**Aim of the task:** Nothing but the lines below between the line holding "(is_chart item = true <->" and the line holding "DOM.slots]. rewrite commit_slots_length.", inclusive, should appear in the answer, each set down exactly.

________________________________________

(** X15. When the list of blocks renders and React has committed it,
    the preview has one box for each block, and the element
    [getElementById] finds for the id [chart-i] is the first of these
    in document order: the container of block [i] when that block is a
    chart block, and an element of the markup of a markdown block that
    holds that id.  So the deferred callback finds for a chart block its
    own container when no markdown block ahead of it holds the
    container's id, an element of the markup when one does, and for an
    id that nothing carries it finds nothing. *)
Theorem chart_containers_match_positions
    (md : string -> string) (ids : string -> list nat) (items : list JS.value)
    (page : list MultiContentEditor.element) (d : DOM.t) :
  MultiContentEditor.render md (JS.Array items) = Ok page ->
  let shown := MultiContentEditor.commit page d in
  List.length (DOM.slots shown) = List.length items
  /\
  (forall i item,
      nth_error items i = Some item ->
      (is_chart item = true <->
       nth_error page i = Some (MultiContentEditor.ChartContainer i)))
  /\
  (forall i,
      nth_error page i = Some (MultiContentEditor.ChartContainer i) ->
      (forall p html, (p < i)%nat ->
                      nth_error page p = Some (MultiContentEditor.Prose html) ->
                      ~ In i (ids html)) ->
      exists element,
        container shown i = Some element /\
        MultiContentEditor.getElementById ids i shown = Some element)
  /\
  (forall i p html,
      nth_error page p = Some (MultiContentEditor.Prose html) ->
      In i (ids html) ->
      (forall q html', (q < p)%nat ->
                       nth_error page q = Some (MultiContentEditor.Prose html') ->
                       ~ In i (ids html')) ->
      (p < i)%nat \/ nth_error page i <> Some (MultiContentEditor.ChartContainer i) ->
      exists serial,
        MultiContentEditor.getElementById ids i shown = Some (DOM.Inside serial i) /\
        option_map DOM.shows (nth_error (DOM.slots shown) p)
        = Some (DOM.Markup html serial))
  /\
  (forall i,
      nth_error page i <> Some (MultiContentEditor.ChartContainer i) ->
      (forall p html, nth_error page p = Some (MultiContentEditor.Prose html) ->
                      ~ In i (ids html)) ->
      MultiContentEditor.getElementById ids i shown = None).
Proof.
  intros R shown.
  assert (Sh : Forall2 shows_as page (DOM.slots shown)) by apply commit_slots_shape.
  assert (L : List.length (DOM.slots shown) = List.length items).
  { subst shown. cbn [MultiContentEditor.commit DOM.slots]. rewrite commit_slots_length.
    exact (render_items_length md items 0 page R). }
  split; [exact L|]. split; [|split; [|split]].
  - intros i item I. split.
    + intros C. exact (render_items_chart md items 0 page i item R I C).
    + intros E. destruct (proj1 (rendered_containers md items page R i)) as (it & I' & C);
        [now exists i|]. congruence.
  - intros i E U. unfold MultiContentEditor.getElementById.
    pose proof (find_id_container ids i page (DOM.slots shown) 0 i Sh E U) as F.
    cbn [Nat.add] in F. unfold container.
    destruct (nth_error (DOM.slots shown) i) as [s|] eqn:N.
    + eexists. split; [reflexivity | exact F].
    + apply nth_error_None in N. rewrite L in N.
      assert (X : nth_error page i <> None) by congruence.
      apply nth_error_Some in X. rewrite (render_items_length md items 0 page R) in X. lia.
  - intros i p html E I U H. unfold MultiContentEditor.getElementById.
    destruct (find_id_inside ids i p page (DOM.slots shown) 0 html Sh E I)
      as (s & serial & N & Shs & F).
    + intros q c Lt Q. cbn [Nat.add]. intros ->.
      pose proof (rendered_container_id md items page _ _ R Q) as ->.
      destruct H as [H|H]; [lia | contradiction].
    + exact U.
    + exists serial. split; [exact F|]. now rewrite N, <- Shs.
  - intros i NC U. unfold MultiContentEditor.getElementById.
    apply (find_id_none ids i page (DOM.slots shown) 0 Sh); [|exact U].
    intros n c E. cbn [Nat.add]. intros ->.
    pose proof (rendered_container_id md items page _ _ R E) as ->. contradiction.
Qed.

Lemma chart_containers_match_positions_witness :
  let shown := MultiContentEditor.commit
                 [MultiContentEditor.Prose decoy_markup;
                  MultiContentEditor.ChartContainer 1;
                  MultiContentEditor.ChartContainer 2] DOM.empty in
  MultiContentEditor.getElementById decoy_ids 2 shown = container shown 2 /\
  container shown 2 = Some (DOM.Inner 4) /\
  MultiContentEditor.getElementById decoy_ids 1 shown = Some (DOM.Inside 1 1) /\
  MultiContentEditor.getElementById decoy_ids 0 shown = None.
Proof.
  intros shown.
  destruct (chart_containers_match_positions md_plain decoy_ids
              [decoy_block; empty_chart_block; empty_chart_block] _ DOM.empty eq_refl)
    as (_ & _ & Own & Taken & Nothing).
  split; [|split; [reflexivity | split]].
  - destruct (Own 2%nat eq_refl) as (element & C & G).
    + intros [|[|p]] html Lt E; try lia; try discriminate E.
      injection E as <-. simpl. intuition discriminate.
    + exact (eq_trans G (eq_sym C)).
  - destruct (Taken 1%nat 0%nat decoy_markup eq_refl) as (serial & G & M).
    + simpl. auto.
    + intros q html' Lt. lia.
    + left. lia.
    + simpl in M. injection M as <-. exact G.
  - apply (Nothing 0%nat); [discriminate|].
    intros [|[|[|p]]] html E; try discriminate E; [|destruct p; discriminate E].
    injection E as <-. simpl. intuition discriminate.
Defined.
(** A note at a finite time from [start] on and before [finish]. *)
Definition in_time (start finish : Q) (note : BeatMap.NoteInfo) : Prop :=
  exists u, BeatMap.time note = Fin u /\ start <= u /\ u < finish.

(** Two notes at finite times, the second not before the first. *)
Definition not_before (a b : BeatMap.NoteInfo) : Prop :=
  exists ta tb,
    BeatMap.time a = Fin ta /\ BeatMap.time b = Fin tb /\ ta <= tb.

(** A value [Math.random] can return. *)
Definition unit_interval (x : num) : Prop :=
  exists r, x = Fin r /\ 0 <= r /\ r < 1.

(** A payload other than the number NaN. *)
Definition not_nan (c : Tap.payload) : Prop :=
  match c with
  | Tap.Bpm NaN => False
  | _ => True
  end.

(** What holds at the head of the generator's loop: the time reached is on
    the grid, every note pushed so far is on the grid before the end and at
    least one step before the time reached, and the notes are in increasing
    time. *)
Definition at_head (start gap finish : Q) (c : BeatMap.cursor) : Prop :=
  exists (k : nat) (t : Q),
    BeatMap.currentTime c = Fin t
    /\ t == start + inject_Z (Z.of_nat k) * gap
    /\ Forall (on_grid start gap finish) (BeatMap.notes c)
    /\ Forall (fun note => exists u, BeatMap.time note = Fin u
                                     /\ u + gap <= t)
         (BeatMap.notes c)
    /\ StronglySorted (apart gap) (BeatMap.notes c).

(** A bound on the number of turns the generator's loop still makes. *)
Definition turns_left (gap finish : Q) (c : BeatMap.cursor) : nat :=
  match BeatMap.currentTime c with
  | Fin t => Z.to_nat (Qceiling ((finish - t) / gap))
  | _ => O
  end.

(** ** Numbers: basic facts *)

Lemma Qltb_lt (a b : Q) : Qltb a b = true <-> a < b.
Proof.
  unfold Qltb. rewrite Qlt_alt. destruct (a ?= b); intuition discriminate.
Qed.

Lemma Qleb_le (a b : Q) : Qleb a b = true <-> a <= b.
Proof.
  unfold Qleb. rewrite Qle_alt. destruct (a ?= b); intuition discriminate.
Qed.

Lemma Qeqb_eq (a b : Q) : Qeqb a b = true <-> a == b.
Proof.
  unfold Qeqb. rewrite Qeq_alt. destruct (a ?= b); intuition discriminate.
Qed.

Lemma Qltb_ge (a b : Q) : Qltb a b = false <-> b <= a.
Proof.
  rewrite <- not_true_iff_false, Qltb_lt. split; intro H.
  - apply Qnot_lt_le, H.
  - apply Qle_not_lt, H.
Qed.

Lemma Qleb_gt (a b : Q) : Qleb a b = false <-> b < a.
Proof.
  rewrite <- not_true_iff_false, Qleb_le. split; intro H.
  - apply Qnot_le_lt, H.
  - apply Qlt_not_le, H.
Qed.

Lemma Qeqb_neq (a b : Q) : Qeqb a b = false <-> ~ a == b.
Proof. rewrite <- not_true_iff_false, Qeqb_eq. tauto. Qed.

(** Turn the boolean comparisons of rationals in the context and the goal
    into propositions. *)
Ltac qprop :=
  repeat match goal with
  | H : Qltb _ _ = true |- _ => rewrite Qltb_lt in H
  | H : Qltb _ _ = false |- _ => rewrite Qltb_ge in H
  | H : Qleb _ _ = true |- _ => rewrite Qleb_le in H
  | H : Qleb _ _ = false |- _ => rewrite Qleb_gt in H
  | H : Qeqb _ _ = true |- _ => rewrite Qeqb_eq in H
  | H : Qeqb _ _ = false |- _ => rewrite Qeqb_neq in H
  | |- Qltb _ _ = true => rewrite Qltb_lt
  | |- Qltb _ _ = false => rewrite Qltb_ge
  | |- Qleb _ _ = true => rewrite Qleb_le
  | |- Qleb _ _ = false => rewrite Qleb_gt
  | |- Qeqb _ _ = true => rewrite Qeqb_eq
  | |- Qeqb _ _ = false => rewrite Qeqb_neq
  end.

Lemma div_fin (a b : Q) : ~ b == 0 -> (Fin a / Fin b)%num = Fin (a / b).
Proof.
  intro H. unfold div. apply Qeqb_neq in H. now rewrite H.
Qed.

Lemma div_zero_pos (a b : Q) : 0 < a -> b == 0 -> (Fin a / Fin b)%num = PInf.
Proof.
  intros Ha Hb. unfold div. apply Qeqb_eq in Hb. rewrite Hb.
  apply Qgt_alt in Ha. now rewrite Ha.
Qed.

(** ** The band test (C4) *)

Lemma in_band_fin (offset refOffset : Q) :
  in_band (Fin offset) (Fin refOffset) = true <-> offset - refOffset < 5 # 100.
Proof.
  unfold in_band, gt, sub; simpl. rewrite orb_true_iff. split.
  - intros [H | H]; qprop; lra.
  - intro H. left. qprop. lra.
Qed.

(** C4, as amended.  On finite offsets the band test of [_getOffsets] holds
    exactly when [offset - refOffset < 0.05]: the two disjuncts say the same
    thing, so the test is always true for [offset <= refOffset] and, above
    [refOffset], true only within 0.05. *)
Theorem in_band_one_sided (offset refOffset : Q) :
  (in_band (Fin offset) (Fin refOffset) = true
     <-> offset - refOffset < 5 # 100)
  /\ (in_band (Fin offset) (Fin refOffset) = true
     <-> offset <= refOffset
         \/ (refOffset < offset /\ offset - refOffset < 5 # 100)).
Proof.
  split; [apply in_band_fin |].
  rewrite in_band_fin. split.
  - intro H. destruct (Qlt_le_dec refOffset offset); [right | left]; lra.
  - intros [H | [_ H]]; lra.
Qed.

(** C4 as the specification words it fails: one beat above the reference
    the test is false although [offset >= refOffset]. *)
Lemma in_band_spec_counterexample :
  ~ (forall offset refOffset : Q,
       in_band (Fin offset) (Fin refOffset) = true
       <-> band_spec offset refOffset).
Proof.
  intro H. specialize (H 1 0).
  assert (Hs : band_spec 1 0) by (left; lra).
  apply H in Hs. vm_compute in Hs. discriminate.
Qed.

Lemma half_pos (a : Q) : 0 < a -> 0 < a / 2.
Proof. intro H. apply Qlt_shift_div_l; lra. Qed.

Lemma partSize_fin (this : BeatDetect) :
  partSize this = Fin (_sampleRate this / 2).
Proof. reflexivity. Qed.

Lemma Qceiling_unique (x : Q) (z : Z) :
  inject_Z (z - 1) < x -> x <= inject_Z z -> Qceiling x = z.
Proof.
  intros Hlo Hhi.
  pose proof (Qle_ceiling x) as H1. pose proof (Qceiling_lt x) as H2.
  pose proof (Qlt_le_trans _ _ _ Hlo H1) as H3.
  pose proof (Qlt_le_trans _ _ _ H2 Hhi) as H4.
  rewrite <- Zlt_Qlt in H3, H4. lia.
Qed.

Lemma inject_Z_pred (z : Z) : inject_Z (z - 1) == inject_Z z - 1.
Proof.
  unfold Z.sub. rewrite inject_Z_plus. reflexivity.
Qed.

Lemma Qceiling_pred (x : Q) : Qceiling (x - 1) = (Qceiling x - 1)%Z.
Proof.
  pose proof (Qle_ceiling x) as H1. pose proof (Qceiling_lt x) as H2.
  rewrite inject_Z_pred in H2.
  apply Qceiling_unique; rewrite !inject_Z_pred; lra.
Qed.

Lemma Qceiling_pos (x : Q) : 0 < x -> (0 < Qceiling x)%Z.
Proof.
  intro H. pose proof (Qle_ceiling x) as H1.
  pose proof (Qlt_le_trans _ _ _ H H1) as H2.
  change 0 with (inject_Z 0) in H2. now rewrite <- Zlt_Qlt in H2.
Qed.

Lemma lt_Qceiling (z : Z) (x : Q) : inject_Z z < x <-> (z < Qceiling x)%Z.
Proof.
  pose proof (Qle_ceiling x) as H1. pose proof (Qceiling_lt x) as H2. split.
  - intro H. rewrite Zlt_Qlt. exact (Qlt_le_trans _ _ _ H H1).
  - intro H. assert (z <= Qceiling x - 1)%Z as H3 by lia.
    rewrite Zle_Qle in H3. exact (Qle_lt_trans _ _ _ H3 H2).
Qed.

(** ** Loops: invariants and termination *)

Section LoopFacts.
Context {I A : Type} (cond : I -> bool) (next : I -> I) (body : I -> A -> res A).

(** What a [for] loop that returns has established. *)
Lemma for_loop_ret (Inv : I -> A -> Prop) :
  (forall i a a',
      Inv i a -> cond i = true -> body i a = Ret a' -> Inv (next i) a') ->
  forall fuel i a r,
    Inv i a -> for_loop fuel cond next body i a = Ret r ->
    exists i', Inv i' r /\ cond i' = false.
Proof.
  intros Hstep. induction fuel as [| fuel IH]; intros i a r Hinv Hrun.
  - discriminate.
  - simpl in Hrun. destruct (cond i) eqn:Hc.
    + destruct (body i a) as [a' | e |] eqn:Hb; simpl in Hrun;
        try discriminate.
      eapply IH; [| exact Hrun]. eauto.
    + injection Hrun as <-. eauto.
Qed.

(** A [for] loop whose body returns and decreases a measure returns. *)
Lemma for_loop_total (Inv : I -> A -> Prop) (m : I -> nat) :
  (forall i a,
      Inv i a -> cond i = true ->
      exists a', body i a = Ret a' /\ Inv (next i) a' /\ (m (next i) < m i)%nat) ->
  forall fuel i a,
    Inv i a -> (m i < fuel)%nat ->
    exists r, for_loop fuel cond next body i a = Ret r.
Proof.
  intros Hstep. induction fuel as [| fuel IH]; intros i a Hinv Hm.
  - lia.
  - simpl. destruct (cond i) eqn:Hc; [| eauto].
    destruct (Hstep i a Hinv Hc) as (a' & Hb & Hinv' & Hlt).
    rewrite Hb. simpl. apply IH; [assumption | lia].
Qed.


End LoopFacts.

Section WhileFacts.
Context {A : Type} (cond : A -> bool) (step : A -> A).

Lemma while_loop_ret (Inv : A -> Prop) :
  (forall x, Inv x -> cond x = true -> Inv (step x)) ->
  forall fuel x r,
    Inv x -> while_loop fuel cond step x = Ret r -> Inv r /\ cond r = false.
Proof.
  intros Hstep. induction fuel as [| fuel IH]; intros x r Hinv Hrun.
  - discriminate.
  - simpl in Hrun. destruct (cond x) eqn:Hc.
    + eapply IH; [| exact Hrun]. auto.
    + injection Hrun as <-. auto.
Qed.

(** A loop whose condition stays true on a set of values closed under the
    step never returns from it. *)
Lemma while_loop_diverges (Stuck : A -> Prop) :
  (forall x, Stuck x -> cond x = true /\ Stuck (step x)) ->
  forall fuel x, Stuck x -> while_loop fuel cond step x = OutOfFuel.
Proof.
  intros Hstuck. induction fuel as [| fuel IH]; intros x Hx; [reflexivity |].
  simpl. destruct (Hstuck x Hx) as [-> Hs]. now apply IH.
Qed.

End WhileFacts.

(** ** The window scans *)

Section ScanFacts.
Variable this : BeatDetect.
Hypothesis rate_pos : 0 < _sampleRate this.
Variable sample : num -> Peak.

(** A property of the starting peak that every recorded sample has holds
    of the peak of the window. *)
Lemma scan_window_ret (P : Peak -> Prop) fuel i p :
  P peak0 ->
  (forall j max,
      P max -> (volume (sample j) >? volume max)%num = true -> P (sample j)) ->
  scan_window this fuel i sample = Ret p -> P p.
Proof.
  intros H0 Hrec Hrun. unfold scan_window in Hrun.
  eapply (for_loop_ret _ _ _ (fun _ max => P max)) in Hrun.
  - now destruct Hrun as (_ & Hp & _).
  - intros j max a' Hmax _ Hbody. injection Hbody as <-.
    destruct (volume (sample j) >? volume max)%num eqn:Hv; eauto.
  - exact H0.
Qed.

Lemma scan_window_total fuel i :
  (Z.to_nat (Qceiling (_sampleRate this / 2)) < fuel)%nat ->
  exists p, scan_window this fuel i sample = Ret p.
Proof.
  intro Hfuel. unfold scan_window. rewrite partSize_fin.
  set (ps := _sampleRate this / 2) in *.
  set (bound := (inject_Z (Z.of_nat i) + 1) * ps).
  change ((of_nat i + Fin 1) * Fin ps)%num with (Fin bound).
  change (of_nat i * Fin ps)%num with (Fin (inject_Z (Z.of_nat i) * ps)).
  apply (for_loop_total _ _ _
           (fun j _ => exists q, j = Fin q)
           (fun j => match j with
                     | Fin q => Z.to_nat (Qceiling (bound - q))
                     | _ => O
                     end)).
  - intros j max [q ->] Hc. simpl in Hc. qprop.
    eexists. split; [reflexivity |]. split; [simpl; eauto |].
    simpl.
    assert (Qceiling (bound - (q + 1)) = Qceiling (bound - q) - 1)%Z as ->.
    { rewrite <- Qceiling_pred. apply Qceiling_comp. ring. }
    assert (0 < Qceiling (bound - q))%Z by (apply Qceiling_pos; lra).
    lia.
  - eexists; reflexivity.
  - assert (Qceiling (bound - inject_Z (Z.of_nat i) * ps) = Qceiling ps) as ->.
    { apply Qceiling_comp. unfold bound. ring. }
    exact Hfuel.
Qed.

________________________________________

**Written solution:**
      (is_chart item = true <->
       nth_error page i = Some (MultiContentEditor.ChartContainer i)))
  /\
  (forall i,
      nth_error page i = Some (MultiContentEditor.ChartContainer i) ->
      (forall p html, (p < i)%nat ->
                      nth_error page p = Some (MultiContentEditor.Prose html) ->
                      ~ In i (ids html)) ->
      exists element,
        container shown i = Some element /\
        MultiContentEditor.getElementById ids i shown = Some element)
  /\
  (forall i p html,
      nth_error page p = Some (MultiContentEditor.Prose html) ->
      In i (ids html) ->
      (forall q html', (q < p)%nat ->
                       nth_error page q = Some (MultiContentEditor.Prose html') ->
                       ~ In i (ids html')) ->
      (p < i)%nat \/ nth_error page i <> Some (MultiContentEditor.ChartContainer i) ->
      exists serial,
        MultiContentEditor.getElementById ids i shown = Some (DOM.Inside serial i) /\
        option_map DOM.shows (nth_error (DOM.slots shown) p)
        = Some (DOM.Markup html serial))
  /\
  (forall i,
      nth_error page i <> Some (MultiContentEditor.ChartContainer i) ->
      (forall p html, nth_error page p = Some (MultiContentEditor.Prose html) ->
                      ~ In i (ids html)) ->
      MultiContentEditor.getElementById ids i shown = None).
Proof.
  intros R shown.
  assert (Sh : Forall2 shows_as page (DOM.slots shown)) by apply commit_slots_shape.
  assert (L : List.length (DOM.slots shown) = List.length items).
  { subst shown. cbn [MultiContentEditor.commit DOM.slots]. rewrite commit_slots_length.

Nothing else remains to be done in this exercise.